Trying to Stay Positive When Living with Myasthenia Gravis

Last updated: November 2022

One of the hardest things to do when living with any chronic health condition is trying to stay positive. I was diagnosed with seronegative myasthenia gravis (MG) about 2 years ago at the age of 59, but I have had symptoms that started at the age of 10.

Over the years, my symptoms slowly progressed, each new flare bringing up more symptoms. Now I know that's not always the standard way MG presents, but we all are different. From my understanding, the juvenile form of MG can act differently than adult-onset, with more flares and remissions.

Where do you get your energy from?

Pretty much all my life I have wondered how anyone had enough energy to go and do things. As a child and young adult, just about everybody I knew seemed like their days, evenings, and sometimes nights were jam packed with plans. Besides their regular classes for school, they were off to this sporting event or that concert. It didn't matter whether they were participating or just spectators.

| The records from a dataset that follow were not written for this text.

Lemma post_l4_pn ad stk pkt a i sta eapol ok a' sta' reqs :
  0 ≤ sta.(dot11txpn) < 2 ^ 48 - 1 → post_l4 ad stk pkt a i sta eapol = (ok, a', sta', reqs) →
  if ok then
    a'.(x_psta) = Some i ∧ (is_wep a'.(x_sec).(encrypt) = false →
      sta'.(dot11txpn) = (if carries_pn a'.(x_sec).(encrypt) then sta.(dot11txpn) + 1 else sta.(dot11txpn)) ∧
      (carries_pn a'.(x_sec).(encrypt) = true → pn_of a'.(x_sec) = sta.(dot11txpn) + 1))
  else sta' = sta.
Proof.
  intros Hv. unfold post_l4. destruct (update_attrib_sec_info _ _ _ _ _ _) as [[ok0 s] sta0] eqn:E.
  pose proof (sec_info_pn _ _ _ _ _ _ _ _ _ Hv E) as H. destruct ok0; cbn [negb]; intros [= <- <- <- <-]; [|done].
  cbn. split; [done|]. intros Hw. destruct (H Hw) as [-> Hp]. cbn. done.
Qed.

(** ** A run: packets one after the other, each with the adapter at that time *)
Record tx_input := { i_ad : tx_adapter; i_stk : stack; i_ether0 : list Z; i_pkt : list Z; i_attrib : xmit_attrib }.
Section run.
Context (rtw_get_stainfo : list Z → option nat).
(** The station and the security attributes of the packets that pass. *)
Fixpoint tx_run (l : list tx_input) (stas : list sta_tx) : cres (list (nat * sec_attrib) * list sta_tx) :=
  match l with
  | [] => Ret ([], stas)
  | x :: l =>
      let* (ok, a, stas, reqs) := update_attrib rtw_get_stainfo x.(i_ad) x.(i_stk) x.(i_ether0) x.(i_pkt) x.(i_attrib) stas in
      let* (out, stas) := tx_run l stas in
      Ret (match a.(x_psta) with Some i => if ok then (i, a.(x_sec)) :: out else out | None => out end, stas)
  end.
(** The packet numbers of one station, in order. *)
Definition pns_of (i : nat) (out : list (nat * sec_attrib)) : list Z :=
  map (λ o, pn_of o.2) (filter (λ o, o.1 = i ∧ carries_pn o.2.(encrypt) = true) out).

Lemma update_attrib_pn ad stk ether0 pkt a stas ok a' stas' reqs :
  Forall (λ sta, 0 ≤ sta.(dot11txpn) < 2 ^ 48 - 1) stas →
  update_attrib rtw_get_stainfo ad stk ether0 pkt a stas = Ret (ok, a', stas', reqs) →
  length stas' = length stas ∧
  if ok then
    ∃ i sta sta', a'.(x_psta) = Some i ∧ stas !! i = Some sta ∧ stas' = <[i := sta']> stas ∧
      (is_wep a'.(x_sec).(encrypt) = false →
        sta'.(dot11txpn) = (if carries_pn a'.(x_sec).(encrypt) then sta.(dot11txpn) + 1 else sta.(dot11txpn)) ∧
        (carries_pn a'.(x_sec).(encrypt) = true → pn_of a'.(x_sec) = sta.(dot11txpn) + 1))
  else map dot11txpn stas' = map dot11txpn stas.
Proof.
  intros Hs. unfold update_attrib. cbv zeta.
  destruct (rtw_get_stainfo _) as [i|]; [|by intros [= <- <- <- <-]].
  destruct (stas !! i) as [sta|] eqn:Hi; [|done].
  destruct (_ =? 0); [by intros [= <- <- <- <-]|].
  destruct (classify_l4 _ _ _ _ _ _) as [[[[eapol l4] st] r]| |]; [|done..]. cbn [cbind].
  destruct (post_l4 _ _ _ _ _ _ _) as [[[ok0 a0] sta0] r0] eqn:E. intros [= <- <- <- <-].
  pose proof (proj1 (Forall_lookup _ _) Hs i sta Hi) as Hv. split; [apply length_insert|].
  pose proof (post_l4_pn _ _ _ _ _ (set_state st sta) _ _ _ _ _ Hv E) as H. destruct ok0.
  - destruct H as [Hp H]. exists i, sta, sta0. split_and!; done.
  - rewrite H. change (map dot11txpn) with (fmap dot11txpn : list sta_tx → list Z). rewrite list_fmap_insert. apply list_insert_id.
    rewrite list_lookup_fmap, Hi. done.
Qed.

Lemma same_pns stas stas1 k s :
  map dot11txpn stas1 = map dot11txpn stas → stas1 !! k = Some s → ∃ s0, stas !! k = Some s0 ∧ s0.(dot11txpn) = s.(dot11txpn).
Proof.
  intros H Hk. assert ((dot11txpn <$> stas) !! k = Some (dot11txpn s)) as Hk'.
  { change (dot11txpn <$> stas) with (map dot11txpn stas). rewrite <- H. change (map dot11txpn stas1) with (dot11txpn <$> stas1).
    by rewrite list_lookup_fmap, Hk. }
  rewrite list_lookup_fmap in Hk'. destruct (stas !! k) as [s0|]; [|done]. injection Hk' as Hk'. by exists s0.
Qed.
Lemma pns_of_run l : ∀ stas out stas' i sta,
  tx_run l stas = Ret (out, stas') → Forall (λ o, is_wep o.2.(encrypt) = false) out →
  Forall (λ s, 0 ≤ s.(dot11txpn) ∧ s.(dot11txpn) + Z.of_nat (length l) < 2 ^ 48) stas → stas !! i = Some sta →
  ∃ n sta', stas' !! i = Some sta' ∧ sta'.(dot11txpn) = sta.(dot11txpn) + n ∧ 0 ≤ n ∧
    pns_of i out = seqZ (sta.(dot11txpn) + 1) n.
Proof.
  induction l as [|x l IH]; intros stas out stas' i sta Hrun Hw Hs Hi.
  { injection Hrun as <- <-. exists 0, sta. split_and!; [done|lia|lia|done]. }
  cbn [tx_run] in Hrun. destruct (update_attrib _ _ _ _ _ _ _) as [[[[ok a] stas1] reqs]| |] eqn:E; [|done..]. cbn [cbind] in Hrun.
  destruct (tx_run l stas1) as [[out1 stas2]| |] eqn:Er; [|done..]. cbn [cbind] in Hrun. injection Hrun as <- <-.
  rewrite length_cons in Hs.
  assert (Forall (λ s, 0 ≤ s.(dot11txpn) < 2 ^ 48 - 1) stas) as Hs0 by (eapply Forall_impl; [exact Hs|intros; cbv beta in *; lia]).
  destruct (update_attrib_pn _ _ _ _ _ _ _ _ _ _ Hs0 E) as [Hlen H]. destruct ok.
  - destruct H as (j & sj & sj' & Hj & Hsj & -> & H). rewrite Hj in Hw |- *. apply Forall_cons_iff in Hw as [Hw0 Hw].
    cbn [snd] in Hw0. destruct (H Hw0) as [Hpn Hp]. clear H.
    assert (Forall (λ s, 0 ≤ s.(dot11txpn) ∧ s.(dot11txpn) + Z.of_nat (length l) < 2 ^ 48) (<[j:=sj']> stas)) as Hs1.
    { apply Forall_insert; [eapply Forall_impl; [exact Hs|intros; cbv beta in *; lia]|].
      pose proof (proj1 (Forall_lookup _ _) Hs j sj Hsj) as Hb. cbv beta in Hb. destruct (carries_pn _); lia. }
    unfold pns_of. rewrite filter_cons. cbn [fst snd]. destruct (decide (j = i)) as [->|Hne].
    + rewrite Hi in Hsj. injection Hsj as ->.
      edestruct (IH _ _ _ i sj' Er Hw Hs1) as (n & sta' & H1 & H2 & H3 & H4).
      { apply list_lookup_insert_eq, (lookup_lt_Some _ _ _ Hi). }
      destruct (carries_pn (encrypt (x_sec a))) eqn:Ec.
      * exists (n + 1), sta'. rewrite decide_True by done. cbn [map snd]. fold (pns_of i out1). rewrite H4, Hp, Hpn by done.
        split_and!; [done|lia|lia|]. rewrite (seqZ_cons (dot11txpn sj + 1)) by lia. do 2 f_equal; lia.
      * exists n, sta'. rewrite decide_False by (intros [_ ?]; done). fold (pns_of i out1). rewrite H4, Hpn. split_and!; [done|lia|lia|done].
    + rewrite decide_False by (intros [? _]; done). fold (pns_of i out1). apply (IH _ _ _ i sta Er Hw Hs1).
      by rewrite list_lookup_insert_ne.
  - assert (out1 = match x_psta a with Some _ => out1 | None => out1 end) as Eo by (by destruct (x_psta a)).
    rewrite <- Eo in Hw |- *. destruct (same_pns stas1 stas i sta (eq_sym H) Hi) as (s1 & Hi1 & <-).
    apply (IH _ _ _ i s1 Er Hw); [|done]. apply Forall_lookup. intros k s Hk.
    destruct (same_pns stas stas1 k s H Hk) as (s0 & Hk0 & <-).
    pose proof (proj1 (Forall_lookup _ _) Hs k s0 Hk0). cbv beta in *. lia.
Qed.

I on the other hand, had given up any extracurricular school activities by the tenth grade. because it was just way too hard to keep up. I did have a part-time after school and weekend job. On the weekends if I wasn't at work, I sat at home and usually practiced making frosting flowers. Sometimes I joined my parents in the living room watching TV while my brothers were out with their friends.

This was normal for me. No one ever questioned why I was so "antisocial." Believe me, it wasn't because I didn't want to go out. I now know it was from the fatigue of myasthenia gravis.

Young adulthood and MG

As a young adult, I tried to work. But again, that's just about all I did. I was way too tired to do anything else. And as far as dating, well that was 1 night a week, maybe. Very seldom did I stay out past midnight. After getting married and becoming a mom, I still only had so much energy. As for my housekeeping ... well, my house was lived in! Somehow it always did get cleaned from top to bottom at least twice a year.

But somewhere along the way, without even knowing what was going on, I became okay with not being very social. I just wanted to know what was wrong with me that I couldn't keep up and have some sort of a social life.

Being true to myself

I still wonder what it is like to have a life that's more than just existing. But here's the thing I found that helps the most: Even though I still wonder, I do not to base my life after somebody else's life because everyone's life is totally different.

I acknowledge that I have gotten to experience a simple life that in today's world most people never get. I am learning to congratulate myself on my small accomplishments and not to worry if anybody else sees them or not.

Also, I have gotten comfortable saying "no" to people. No excuses, no reasons, just a simple "no," thereby setting down healthy boundaries that have helped me reserve my energy. Especially with the diagnosis of myasthenia gravis.

I have found that the people who really do care about me truly understand that I physically cannot keep up with the demands every day. So, I try to stay positive by being true to myself!